McClellan, as superintendent of the Chitina Company, used, with that company's horses, four of the McClellan party's horses during the entire season, sending them to and from Valdez, packing supplies.

In the meantime, upon reaching the Nicolai Mine, on the 1st of July, Warner and Smith, packing supplies on their backs, set out to prospect. The Chitina Company, in the famous and bitterly contested lawsuit which followed, claimed that they were supplied with the Chitina Company's "grub"; while Smith and Warner claimed that their provisions belonged to the McClellan party.

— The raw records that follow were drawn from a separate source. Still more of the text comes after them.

(** A file that is not there. *)
Lemma serveRouteResponse_file_read_failure_witness :
  sample_readFile "/data/missing.json"
  = Throw (mkError "Error" "ENOENT: no such file or directory")
  /\ returned
      (fst (setHeaders sample_TestHeaderValidity sample_setHeader_error
              sample_TemplateParser sample_texts (rr_headers missing_file_response)
              (TResponse (Response_status (rr_statusCode missing_file_response) sample_response))
              sample_request (static_server rule_route))) = true
  /\ 100 <= rr_statusCode missing_file_response <= 999
  /\ exists response' : Response,
       serveRouteResponse sample_TestHeaderValidity sample_setHeader_error
         sample_TemplateParser sample_texts sample_GetRouteResponseContentType
         sample_GetContentType sample_mimeTypeLookup sample_basename sample_readFile
         sample_Buffer_toString sample_MimeTypesWithTemplating sample_BINARY_BODY
         missing_file_response sample_request
         (mkServing (static_server rule_route) sample_response)
       = (Normal tt,
          mkServing
            (mkServer (environment (static_server rule_route))
               (options (static_server rule_route))
               (emitted (static_server rule_route)
                ++ [Ev_error ROUTE_FILE_SERVING_ERROR
                      (mkError "Error" "ENOENT: no such file or directory")]))
            response')
       /\ res_sent response'
          = Some (ROUTE_FILE_SERVING_ERROR_MESSAGE sample_texts
                  ++ err_message (mkError "Error" "ENOENT: no such file or directory"))%string
       /\ res_body response' = res_sent response'
       /\ res_statusCode response' = rr_statusCode missing_file_response
       /\ (rr_sendFileAsBody missing_file_response = false ->
           getHeader "Content-Disposition" (res_headers response')
           = HVString ("attachment; filename="
                       ++ quoted (sample_basename "/data/missing.json"))%string).
Proof.
  split; [reflexivity|]. split; [reflexivity|]. split; [simpl; lia|].
  apply (serveRouteResponse_file_read_failure sample_TestHeaderValidity
           sample_setHeader_error sample_TemplateParser sample_texts
           sample_GetRouteResponseContentType sample_GetContentType sample_mimeTypeLookup
           sample_basename sample_readFile sample_Buffer_toString
           sample_MimeTypesWithTemplating sample_BINARY_BODY missing_file_response
           sample_request (static_server rule_route) sample_response "/data/missing.json"
           (mkError "Error" "ENOENT: no such file or directory"));
    [discriminate | reflexivity | reflexivity | reflexivity | simpl; lia | reflexivity
    | reflexivity].
Defined.

(** An image is sent as read and logged as binary. *)
Lemma serveRouteResponse_binary_file_witness :
  sample_mimeTypeLookup "/data/logo.png" = Some "image/png"
  /\ returned
      (fst (setHeaders sample_TestHeaderValidity sample_setHeader_error
              sample_TemplateParser sample_texts (rr_headers image_response)
              (TResponse (Response_status (rr_statusCode image_response) sample_response))
              sample_request (static_server rule_route))) = true
  /\ 100 <= rr_statusCode image_response <= 999
  /\ exists response' : Response,
       serveRouteResponse sample_TestHeaderValidity sample_setHeader_error
         sample_TemplateParser sample_texts sample_GetRouteResponseContentType
         sample_GetContentType sample_mimeTypeLookup sample_basename sample_readFile
         sample_Buffer_toString sample_MimeTypesWithTemplating sample_BINARY_BODY
         image_response sample_request
         (mkServing (static_server rule_route) sample_response)
       = (Normal tt, mkServing (static_server rule_route) response')
       /\ res_sent response' = Some "file-bytes"
       /\ res_body response' = Some sample_BINARY_BODY
       /\ res_statusCode response' = rr_statusCode image_response.
Proof.
  split; [reflexivity|]. split; [reflexivity|]. split; [simpl; lia|].
  apply (serveRouteResponse_binary_file sample_TestHeaderValidity sample_setHeader_error
           sample_TemplateParser sample_texts sample_GetRouteResponseContentType
           sample_GetContentType sample_mimeTypeLookup sample_basename sample_readFile
           sample_Buffer_toString sample_MimeTypesWithTemplating sample_BINARY_BODY
           image_response sample_request (static_server rule_route) sample_response
           "/data/logo.png" "file-bytes");
    [discriminate | reflexivity | reflexivity | reflexivity | reflexivity | simpl; lia
    | reflexivity | reflexivity].
Defined.

(** A header value that the transport refuses: the callback throws, and
    nothing is sent. *)
Example serveRouteResponse_refused_header :
  fst (serveRouteResponse sample_TestHeaderValidity sample_setHeader_error
         sample_TemplateParser sample_texts sample_GetRouteResponseContentType
         sample_GetContentType sample_mimeTypeLookup sample_basename sample_readFile
         sample_Buffer_toString sample_MimeTypesWithTemplating sample_BINARY_BODY
         refused_value_response sample_request
         (mkServing (static_server rule_route) sample_response))
  = Throw (mkError "TypeError" "Invalid character in header content")
  /\ res_sent
       (sv_response
          (snd (serveRouteResponse sample_TestHeaderValidity sample_setHeader_error
                  sample_TemplateParser sample_texts sample_GetRouteResponseContentType
                  sample_GetContentType sample_mimeTypeLookup sample_basename
                  sample_readFile sample_Buffer_toString sample_MimeTypesWithTemplating
                  sample_BINARY_BODY refused_value_response sample_request
                  (mkServing (static_server rule_route) sample_response))))
     = None.
Proof. split; reflexivity. Qed.

(** The route found by uuid in the environment of a refreshed server. *)
Lemma getRefreshedRoute_first_with_uuid_witness :
  fst (getRefreshedRoute rule_route (sample_server (sample_environment "env-1"
                                                       [other_route; rule_route])
                                       (Some (fun _ => None))))
  = Normal (Some rule_route)
  /\ route_uuid rule_route = route_uuid rule_route
  /\ exists before after,
       env_routes (environment (sample_server (sample_environment "env-1"
                                                 [other_route; rule_route])
                                  (Some (fun _ => None))))
       = before ++ rule_route :: after
       /\ Forall (fun route => route_uuid route <> route_uuid rule_route) before.
Proof.
  split; [reflexivity|].
  apply (getRefreshedRoute_first_with_uuid
           (sample_server (sample_environment "env-1" [other_route; rule_route])
              (Some (fun _ => None)))
           rule_route rule_route).
  - discriminate.
  - discriminate.
  - reflexivity.
Defined.

(** The latency applied is the one of the environment the refresh returns. *)
Lemma delayResponse_uses_refreshed_latency_witness :
  delayResponse
    (sample_server (sample_environment "env-1" [rule_route])
       (Some (fun _ => Some (mkEnvironment "env-1" 3000 250 false [] false "" false "" [] []
                               false [rule_route]))))
  = (Normal 250,
     with_environment
       (mkEnvironment "env-1" 3000 250 false [] false "" false "" [] [] false [rule_route])
       (sample_server (sample_environment "env-1" [rule_route])
          (Some (fun _ => Some (mkEnvironment "env-1" 3000 250 false [] false "" false "" []
                                  [] false [rule_route]))))).
Proof.
  apply (delayResponse_uses_refreshed_latency
           (sample_server (sample_environment "env-1" [rule_route])
              (Some (fun _ => Some (mkEnvironment "env-1" 3000 250 false [] false "" false ""
                                      [] [] false [rule_route]))))
           (fun _ => Some (mkEnvironment "env-1" 3000 250 false [] false "" false "" [] []
                             false [rule_route]))
           (mkEnvironment "env-1" 3000 250 false [] false "" false "" [] [] false
              [rule_route])).
  - reflexivity.
  - discriminate.
  - reflexivity.
Defined.

(** A JSON request whose body is not JSON. *)
Lemma parseBody_json_failure_witness :
  hv_includes (Request_header "Content-Type" json_request) "application/json" = true
  /\ parseBody sample_Buffer_toString string string sample_JSON_parse sample_qsParse
       json_request ["not "; "json"] (static_server rule_route)
     = (Normal
          (mkParsed
             (with_bodies (String.concat "" ["not "; "json"])
                (sample_Buffer_toString (String.concat "" ["not "; "json"])) json_request)
             None None),
        mkServer (environment (static_server rule_route))
          (options (static_server rule_route))
          (emitted (static_server rule_route)
           ++ [Ev_error REQUEST_BODY_PARSE (mkError "SyntaxError" "Unexpected token")])).
Proof.
  split; [reflexivity|].
  exact (parseBody_json_failure sample_Buffer_toString string string sample_JSON_parse
           sample_qsParse json_request ["not "; "json"] (static_server rule_route)
           (mkError "SyntaxError" "Unexpected token") eq_refl eq_refl).
Defined.
Definition apply_rows (D : list (list (nat * float))) (u : list float)
  : list float :=
  map (fun r => row_dot r u) D.

Definition shear (a b : list float) : list float :=
  map (fun s => (0.5 * s)%float) (zip_with PrimFloat.add a b).

Definition second_invariant (exx eyy exy : list float) : list float :=
  map PrimFloat.sqrt
    (zip_with PrimFloat.add
       (zip_with PrimFloat.add (map square exx) (map square eyy))
       (map (fun v => (2 * square v)%float) exy)).

(** The strain fields of a displacement vector of length 2N. *)
Definition pure_strain (stencil : stencil_engine) (P : params) (L : layout)
    (u : list float)
  : strains :=
  let N := length (nodes L) in
  let exx := apply_rows (gradient stencil P L (1, 0)) (take N u) in
  let eyy := apply_rows (gradient stencil P L (0, 1)) (drop N u) in
  let exy := shear (apply_rows (gradient stencil P L (0, 1)) (take N u))
                   (apply_rows (gradient stencil P L (1, 0)) (drop N u)) in
  {| e_xx := exx; e_yy := eyy; e_xy := exy;
     I2 := second_invariant exx eyy exy |}.

(** Stencils for the examples, the same at every point: a difference of
    two nodes for d/dx, a weighted sum of two nodes for d/dy. *)
Definition toy_stencil (n : nat) (p : list point) (x : point) (df : diff)
  : list (nat * float) :=
  match df with
  | (1, 0) => [(0, (-1)%float); (2, 1%float)]
  | (0, 1) => [(1, 0.5%float); (3, 0.25%float)]
  | _ => []
  end.

(** A displacement of the four nodes of the small layout, and the vector
    of NaNs that [spsolve] hands back for a singular system. *)
Definition toy_u : list float := [1; 2; 3; 4; 5; 2; 7; 4]%float.

Definition nan_u : list float := replicate 8 nan.

(** The small layout with one more node that no group lists. *)
Definition loose_layout : layout :=
  {| nodes := toy_nodes ++ [(4, 1)%R]; idx := toy_idx;
     normals := toy_normals ++ [(0, 0)%R] |}.

(** The parameters of the script with a doubled body force. *)
Definition heavy_params : params :=
  {| n := 20; lamb := 1; mu := 1; body_force := 2 |}.

(** The small layout with node 1 listed both as an interior and as a
    fixed node: the PDE stage and the Dirichlet stage both write row 1. *)
Definition shared_layout : layout :=
  {| nodes := toy_nodes;
     idx := <["interior" := [0; 1]]> (<["fixed" := [1]]> (<["free" := [2]]>
              (<["free_ghosts" := [3]]> ∅)));
     normals := toy_normals |}.

(** The small layout without its ghost node: one free node, no ghost. *)
Definition unbalanced_layout : layout :=
  {| nodes := toy_nodes;
     idx := <["interior" := [0]]> (<["fixed" := [1]]> (<["free" := [2]]>
              (<["free_ghosts" := []]> ∅)));
     normals := toy_normals |}.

Copyright by J. Doody, Dawson
Steamer "White Horse" in Five-Finger Rapids

After a few days' aimless wandering, they reached a point on the east side of Kennicott Glacier, about twenty miles west of the Nicolai Mine. Here they camped at noon, near a small stream that came running down from a great height.

Their camp was about halfway up a mountain which was six thousand feet high. After a miner's lunch of bacon and beans, they were packing up to resume their wanderings, when Warner, chancing to glance upward, discovered a green streak near the top of the mountain. It looked like grass, and at first he gave it no thought; but presently it occurred to him that, as they were camped above timber-line, grass would not be growing at such a height.

They at once decided to investigate the peculiar and mysterious coloring. The mountain was steep, and it was after a slow and painful climb that they reached the top. Jack Smith stooped and picked up a piece of shining metal.

"My God, Clarence," he said fervently, "it's copper."

It was copper; the richest copper, in the greatest quantities, ever found upon the earth. There were hundreds of thousands of tons of it. There was a whole mountain of it. It was so bright and shining that they, at first, thought it was Galena ore; but they soon discovered that it was copper glance,—a copper ore bearing about seventy-five per cent of pure copper.